WHAT IS BEING ASKED ->
Where the string "below" shows up in a line of the records, copy that line.

[Stored items]
------------------------------------------------------------

(* ===== verification/BitmapPath.v ===== *)
(** * The prefix tree of the bitmap cut

    The 127 children of a bitmap node are the nodes of the complete binary tree
    of the prefixes of a six-bit stride, numbered row by row.  The blocks of a
    rule are sent to the node of their prefix and to the nodes below it; the
    facts here relate a block, its node and the path of a packet. *)
From S2P Require Import Prelude.
From S2P Require Import Rule.
From S2P Require Import Classify.
From S2P Require Import Prefix.
From S2P Require Import MbNode.
From S2P Require Import CutInl.
From S2P Require Import CutBitmap.
From S2P Require Import Cut.
From S2P Require Import Tree.
#[local] Open Scope Z_scope.

(** ** The tree *)

(** A node and its ancestors, up to the root. *)
Fixpoint ancs (fuel : nat) (c : Z) : list Z :=
  c :: match fuel with O => [] | S fuel => if c =? 0 then [] else ancs fuel ((c - 1) / 2) end.
Definition path (c : Z) : list Z := ancs 7 c.

(** The rows of nodes below a node that [push_inl_rules_even] visits. *)
Fixpoint rows (fuel : nat) (start j : Z) : list Z :=
  match fuel with
  | O => []
  | S fuel => if start <? CHILDCOUNT then seqZ start j ++ rows fuel (start * 2 + 1) (j * 2) else []
  end.
Definition subtree (c : Z) : list Z := c :: (if c <? INL_OFFSET then rows 7 (c * 2 + 1) 2 else []).

Lemma path_inl_node s m :
  0 ≤ s < 64 → 0 ≤ m ≤ 6 → path (inl_node s m) = (λ i, inl_node s (m - i)) <$> seqZ 0 (m + 1).
Proof.
  intros Hs Hm.
  assert (Hall : forallb (λ s, forallb (λ m, bool_decide (path (inl_node s m) =
    (λ i, inl_node s (m - i)) <$> seqZ 0 (m + 1))) (seqZ 0 7)) (seqZ 0 64) = true)
    by (vm_compute; reflexivity).
  pose proof (forallb_seqZ _ _ (forallb_seqZ _ _ Hall s Hs) m ltac:(lia)) as H.
  by apply bool_decide_eq_true in H.
Qed.

Lemma elem_of_path s m i :
  0 ≤ s < 64 → 0 ≤ m ≤ 6 → i ∈ path (inl_node s m) ↔ ∃ c, 0 ≤ c ≤ m ∧ i = inl_node s c.
Proof.
  intros Hs Hm. rewrite path_inl_node, list_elem_of_fmap by done. setoid_rewrite elem_of_seqZ. split.
  - intros (j & -> & Hj). exists (m - j). split; [lia|done].
  - intros (c & Hc & ->). exists (m - c). split; [f_equal; lia|lia].
Qed.

Lemma path_self c : c ∈ path c.
Proof. unfold path. simpl. destruct (c =? 0); left. Qed.

(** The nodes that get the rules of node [i] are those with [i] on their path. *)
Lemma elem_of_subtree i c :
  0 ≤ i < CHILDCOUNT → 0 ≤ c < CHILDCOUNT → c ∈ subtree i ↔ i ∈ path c.
Proof.
  intros Hi Hc.
  assert (Hall : forallb (λ i, forallb (λ c, Bool.eqb (bool_decide (c ∈ subtree i))
    (bool_decide (i ∈ path c))) (seqZ 0 127)) (seqZ 0 127) = true) by (vm_compute; reflexivity).
  pose proof (forallb_seqZ _ _ (forallb_seqZ _ _ Hall i Hi) c Hc) as H.
  apply eqb_prop in H. split; intros Hin.
  - eapply bool_decide_eq_true_1. rewrite <- H. by apply bool_decide_eq_true_2.
  - eapply bool_decide_eq_true_1. rewrite H. by apply bool_decide_eq_true_2.
Qed.

Lemma subtree_bounds i c : 0 ≤ i < CHILDCOUNT → c ∈ subtree i → 0 ≤ c < CHILDCOUNT.
Proof.
  intros Hi Hc.
  assert (Hall : forallb (λ i, forallb (λ c, (0 <=? c) && (c <? 127)) (subtree i)) (seqZ 0 127) = true)
    by (vm_compute; reflexivity).
  pose proof (forallb_seqZ _ _ Hall i Hi) as H. rewrite forallb_forall in H.
  specialize (H c ltac:(by apply list_elem_of_In)). change CHILDCOUNT with 127. lia.
Qed.

Lemma subtree_NoDup i : 0 ≤ i < CHILDCOUNT → NoDup (subtree i).
Proof.
  intros Hi.
  assert (Hall : forallb (λ i, bool_decide (NoDup (subtree i))) (seqZ 0 127) = true)
    by (vm_compute; reflexivity).
  pose proof (forallb_seqZ _ _ Hall i Hi) as H. by apply bool_decide_eq_true in H.
Qed.

(** ** Blocks *)
Lemma in_block_shiftr it k x :
  block it k → it_start it ≤ x ≤ it_end it ↔ Z.shiftr x k = Z.shiftr (it_start it) k.
Proof.
  intros (Hk & He & [q Hq] & Hs & _). pose proof (pow2_pos k ltac:(lia)) as Hp.
  rewrite !Z.shiftr_div_pow2 by lia. rewrite He, Hq. rewrite Z.div_mul by lia. split.
  - intros Hx. symmetry. apply (Z.div_unique_pos _ _ _ (x - q * 2 ^ k)); lia.
  - intros Hx. pose proof (Z.div_mod x (2 ^ k) ltac:(lia)) as Hdm.
    pose proof (Z.mod_pos_bound x (2 ^ k) ltac:(lia)). rewrite Hx in Hdm. lia.
Qed.

Section dim.
Context (d : Z) (Hd : 0 ≤ d < DIM).
Abbreviation B := (bits_of d).

Lemma B_bounds : 8 ≤ B ≤ 32.
Proof. destruct (bits_of_cases d Hd) as [->|[->| ->]]; lia. Qed.

(** The first six bits of a key. *)
Definition stride_of (k : Z) : Z := Z.shiftr k (B - 6).

Lemma stride_of_bounds k : 0 ≤ k < 2 ^ B → 0 ≤ stride_of k < 64.
Proof.
  pose proof B_bounds. intros Hk. unfold stride_of. rewrite Z.shiftr_div_pow2 by lia.
  split; [apply Z.div_pos; [lia|apply pow2_pos; lia]|].
  apply Z.div_lt_upper_bound; [apply pow2_pos; lia|].
  change 64 with (2 ^ 6). rewrite <- Z.pow_add_r by lia. replace (B - 6 + 6) with B by lia. lia.
Qed.

Lemma stride_of_shiftr k c : 0 ≤ c ≤ 6 → Z.shiftr (stride_of k) (6 - c) = Z.shiftr k (B - c).
Proof.
  pose proof B_bounds. intros Hc. unfold stride_of. rewrite Z.shiftr_shiftr by lia. f_equal. lia.
Qed.

(** The child of a block of the field. *)
Definition block_idx (it : prefix_iter_t) : Z := prefix_idx (get_prefix it B) B.

(** A block of the field: aligned, of [2 ^ k] values. *)
Definition field_block (it : prefix_iter_t) (k : Z) : Prop :=
  block it k ∧ 0 ≤ k ≤ B ∧ it_end it < 2 ^ B.

Lemma block_idx_eq it k :
  field_block it k → block_idx it = inl_node (stride_of (it_start it)) (Z.min (B - k) 6).
Proof.
  intros (Hb & Hk & He). pose proof B_bounds. unfold block_idx, prefix_idx.
  rewrite (get_prefix_block _ _ _ Hb). cbn [len prefix].
  assert (Hb' := Hb). destruct Hb' as (_ & He' & _ & Hs & _). pose proof (pow2_pos k ltac:(lia)).
  change STRIDE with 6. destruct (Z.leb_spec 6 (B - k)).
  - rewrite Z.min_r by lia. unfold inl_node. change (6 - 6) with 0. rewrite Z.shiftr_0_r.
    change INL_OFFSET with 63. change (2 ^ 6) with 64. fold (stride_of (it_start it)). lia.
  - rewrite Z.min_l by lia. rewrite <- stride_of_shiftr by lia.
    rewrite count_inl_node; [done| |lia]. apply stride_of_bounds. lia.
Qed.

Lemma block_idx_bounds it k : field_block it k → 0 ≤ block_idx it < CHILDCOUNT.
Proof.
  intros Hb. rewrite (block_idx_eq _ _ Hb). destruct Hb as ((_ & He' & _ & Hs & _) & Hk & He).
  pose proof (pow2_pos k ltac:(lia)).
  pose proof (inl_node_bounds (stride_of (it_start it)) (Z.min (B - k) 6)
    (stride_of_bounds (it_start it) ltac:(lia)) ltac:(lia)).
  pose proof (pow2_pos (Z.min (B - k) 6) ltac:(lia)).
  assert (2 ^ (Z.min (B - k) 6 + 1) ≤ 2 ^ 7) by (apply Z.pow_le_mono_r; lia).
  change CHILDCOUNT with 127. lia.
Qed.

(** The range of the rule in the child. *)
Definition child_range (it : prefix_iter_t) : range_t :=
  prefix_to_range (child_prefix (get_prefix it B) B) B.

(** The key after a shift, as [even_search] computes it. *)
Lemma lshift_mod k n : 0 ≤ n → even_search_lshift k B n = (k * 2 ^ n) mod 2 ^ B.
Proof.
  intros Hn. unfold even_search_lshift. rewrite Z.shiftl_mul_pow2 by done.
  assert (Hm : ∀ x b, 0 ≤ b ≤ 32 → (x mod 2 ^ 32) mod 2 ^ b = x mod 2 ^ b).
  { intros x b Hb. apply Z.mod_mod_divide. exists (2 ^ (32 - b)). rewrite <- Z.pow_add_r by lia. f_equal; lia. }
  destruct (bits_of_cases d Hd) as [->|[->| ->]]; simpl Z.eqb; cbv iota; unfold u8, u16, u32;
    first [apply Hm; lia|done].
Qed.

Lemma child_prefix_ext it k :
  field_block it k → k ≤ B - 6 →
  child_range it = ((it_start it * 64) mod 2 ^ B, (it_start it * 64) mod 2 ^ B + 64 * 2 ^ k - 1).
Proof.
  intros (Hb & Hk & He) Hk6. pose proof B_bounds. unfold child_range, child_prefix.
  rewrite (get_prefix_block _ _ _ Hb). cbn [len prefix]. change STRIDE with 6.
  rewrite (proj2 (Z.leb_le 6 (B - k))) by lia.
  assert (Hpre : (if B =? 8 then u8 (u32 (it_start it ≪ 6)) else
     if B =? 16 then u16 (u32 (it_start it ≪ 6)) else
     if B =? 32 then u32 (it_start it ≪ 6) else it_start it) = (it_start it * 64) mod 2 ^ B).
  { change 64 with (2 ^ 6). rewrite <- lshift_mod by lia. unfold even_search_lshift.
    destruct (bits_of_cases d Hd) as [->|[->| ->]]; done. }
  rewrite Hpre. unfold prefix_to_range. cbn [prefix len]. f_equal.
  replace (B - (B - k - 6)) with (k + 6) by lia. rewrite Z.shiftl_1_l, Z.pow_add_r by lia.
  change (2 ^ 6) with 64. unfold u32.
  destruct Hb as (_ & He' & [q Hq] & Hs & _). pose proof (pow2_pos k ltac:(lia)).
  rewrite Z.mod_small; [lia|]. rewrite Hq.
  assert (HB : 2 ^ B = 2 ^ (B - 6 - k) * (64 * 2 ^ k)).
  { replace (64 * 2 ^ k) with (2 ^ (6 + k)) by (rewrite Z.pow_add_r by lia; lia).
    rewrite <- Z.pow_add_r by lia. f_equal; lia. }
  pose proof (pow2_pos (B - 6 - k) ltac:(lia)).
  replace (q * 2 ^ k * 64) with (q * (64 * 2 ^ k)) by lia. rewrite HB.
  rewrite Zmult_mod_distr_r. pose proof (Z.mod_pos_bound q (2 ^ (B - 6 - k)) ltac:(lia)).
  assert (2 ^ B ≤ 2 ^ 32) by (apply Z.pow_le_mono_r; lia). nia.
Qed.

Lemma child_prefix_inl it k : field_block it k → B - 6 < k → child_range it = (0, 2 ^ B - 1).
Proof.
  intros (Hb & Hk & He) Hk6. pose proof B_bounds. unfold child_range, child_prefix.
  rewrite (get_prefix_block _ _ _ Hb). cbn [len]. change STRIDE with 6.
  rewrite (proj2 (Z.leb_gt 6 (B - k))) by lia. unfold prefix_to_range. cbn [prefix len].
  rewrite Z.sub_0_r, Z.shiftl_1_l, Z.add_0_l. unfold u32.
  assert (2 ^ B ≤ 2 ^ 32) by (apply Z.pow_le_mono_r; lia). pose proof (pow2_pos B ltac:(lia)).
  by rewrite Z.mod_small by lia.
Qed.

Lemma child_range_ok it k : field_block it k → range_ok B (child_range it).
Proof.
  intros Hb. pose proof B_bounds. destruct (decide (k ≤ B - 6)) as [Hk|Hk].
  - rewrite (child_prefix_ext _ k) by done. destruct Hb as ((_ & _ & [q Hq] & Hs & _) & Hkb & _).
    pose proof (pow2_pos k ltac:(lia)). pose proof (pow2_pos B ltac:(lia)).
    pose proof (Z.mod_pos_bound (it_start it * 64) (2 ^ B) ltac:(lia)).
    split; simpl; [lia|]. rewrite Hq.
    assert (HB : 2 ^ B = 2 ^ (B - 6 - k) * (64 * 2 ^ k)).
    { replace (64 * 2 ^ k) with (2 ^ (6 + k)) by (rewrite Z.pow_add_r by lia; lia).
      rewrite <- Z.pow_add_r by lia. f_equal; lia. }
    pose proof (pow2_pos (B - 6 - k) ltac:(lia)).
    replace (q * 2 ^ k * 64) with (q * (64 * 2 ^ k)) by lia. rewrite HB.
    rewrite Zmult_mod_distr_r. pose proof (Z.mod_pos_bound q (2 ^ (B - 6 - k)) ltac:(lia)). nia.
  - rewrite (child_prefix_inl _ k) by (done || lia). pose proof (pow2_pos B ltac:(lia)).
    split; simpl; lia.
Qed.

(** A key is in an internal block when the block's node is on the key's path. *)
Lemma in_inl_block it k x :
  field_block it k → B - 6 < k → 0 ≤ x < 2 ^ B →
  it_start it ≤ x ≤ it_end it ↔ block_idx it ∈ path (inl_node (stride_of x) 6).
Proof.
  intros Hf Hk Hx. pose proof B_bounds. assert (Hf' := Hf).
  destruct Hf' as (Hb & Hkb & He). rewrite (in_block_shiftr it k x Hb).
  pose proof (stride_of_bounds x Hx) as Hsx.
  assert (Hs0 : 0 ≤ stride_of (it_start it) < 64).
  { apply stride_of_bounds. destruct Hb as (_ & ? & _ & ? & _). pose proof (pow2_pos k ltac:(lia)). lia. }
  rewrite elem_of_path by lia. rewrite (block_idx_eq it k Hf), Z.min_l by lia.
  replace k with (B - (B - k)) at 1 2 by lia. rewrite <- !stride_of_shiftr by lia. split.
  - intros Heq. exists (B - k). split; [lia|]. unfold inl_node. by rewrite Heq.
  - intros (c & Hc & Heq). assert (c = B - k) as ->.
    { pose proof (inl_node_bounds _ c Hsx ltac:(lia)) as H1.
      pose proof (inl_node_bounds _ (B - k) Hs0 ltac:(lia)) as H2. rewrite Heq in H2.
      destruct (Z.lt_trichotomy c (B - k)) as [Hlt|[|Hlt]]; [exfalso|done|exfalso].
      - assert (2 ^ (c + 1) ≤ 2 ^ (B - k)) by (apply Z.pow_le_mono_r; lia). lia.
      - assert (2 ^ (B - k + 1) ≤ 2 ^ c) by (apply Z.pow_le_mono_r; lia). lia. }
    unfold inl_node in Heq. lia.
Qed.

(** A key is in a long block when it goes to the block's external child and the
    shifted key is in the shifted block. *)
Lemma in_ext_block it k x :
  field_block it k → k ≤ B - 6 → 0 ≤ x < 2 ^ B →
  it_start it ≤ x ≤ it_end it ↔
  block_idx it = inl_node (stride_of x) 6 ∧
  (child_range it).1 ≤ (x * 64) mod 2 ^ B ≤ (child_range it).2.
Proof.
  intros Hf Hk Hx. pose proof B_bounds. rewrite (child_prefix_ext it k) by done. cbn [fst snd].
  assert (Hf' := Hf). destruct Hf' as (Hb & Hkb & He).
  rewrite (block_idx_eq it k Hf), Z.min_r by lia.
  assert (Hinl : ∀ s, inl_node s 6 = 63 + s).
  { intros s. unfold inl_node. rewrite Z.sub_diag, Z.shiftr_0_r. lia. }
  rewrite !Hinl.
  assert (Hmod : ∀ y, (y * 64) mod 2 ^ B = 64 * (y mod 2 ^ (B - 6))).
  { intros y. replace (2 ^ B) with (2 ^ (B - 6) * 64)
      by (change 64 with (2 ^ 6); rewrite <- Z.pow_add_r by lia; f_equal; lia).
    rewrite Zmult_mod_distr_r. lia. }
  rewrite !Hmod.
  assert (Hdm : ∀ y, y = 2 ^ (B - 6) * stride_of y + y mod 2 ^ (B - 6)).
  { intros y. unfold stride_of. rewrite Z.shiftr_div_pow2 by lia. apply Z.div_mod.
    pose proof (pow2_pos (B - 6) ltac:(lia)). lia. }
  assert (Hsame : it_start it ≤ x ≤ it_end it → stride_of x = stride_of (it_start it)).
  { intros Hin. apply (in_block_shiftr it k x Hb) in Hin. unfold stride_of.
    replace (B - 6) with (k + (B - 6 - k)) by lia. rewrite <- !Z.shiftr_shiftr by lia. by rewrite Hin. }
  destruct Hb as (_ & He' & _ & Hs & _). pose proof (pow2_pos k ltac:(lia)).
  pose proof (Hdm x). pose proof (Hdm (it_start it)).
  split.
  - intros Hin. specialize (Hsame Hin). rewrite Hsame in *. split; [lia|].
    set (P := 2 ^ (B - 6) * stride_of (it_start it)) in *. lia.
  - intros [Hidx Hin]. assert (Hsx : stride_of x = stride_of (it_start it)) by lia. rewrite Hsx in *.
    set (P := 2 ^ (B - 6) * stride_of (it_start it)) in *. lia.
Qed.

End dim.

------------------------------------------------------------

YOUR RESPONSE ->
    rule are sent to the node of their prefix and to the nodes below it; the
(** The rows of nodes below a node that [push_inl_rules_even] visits. *)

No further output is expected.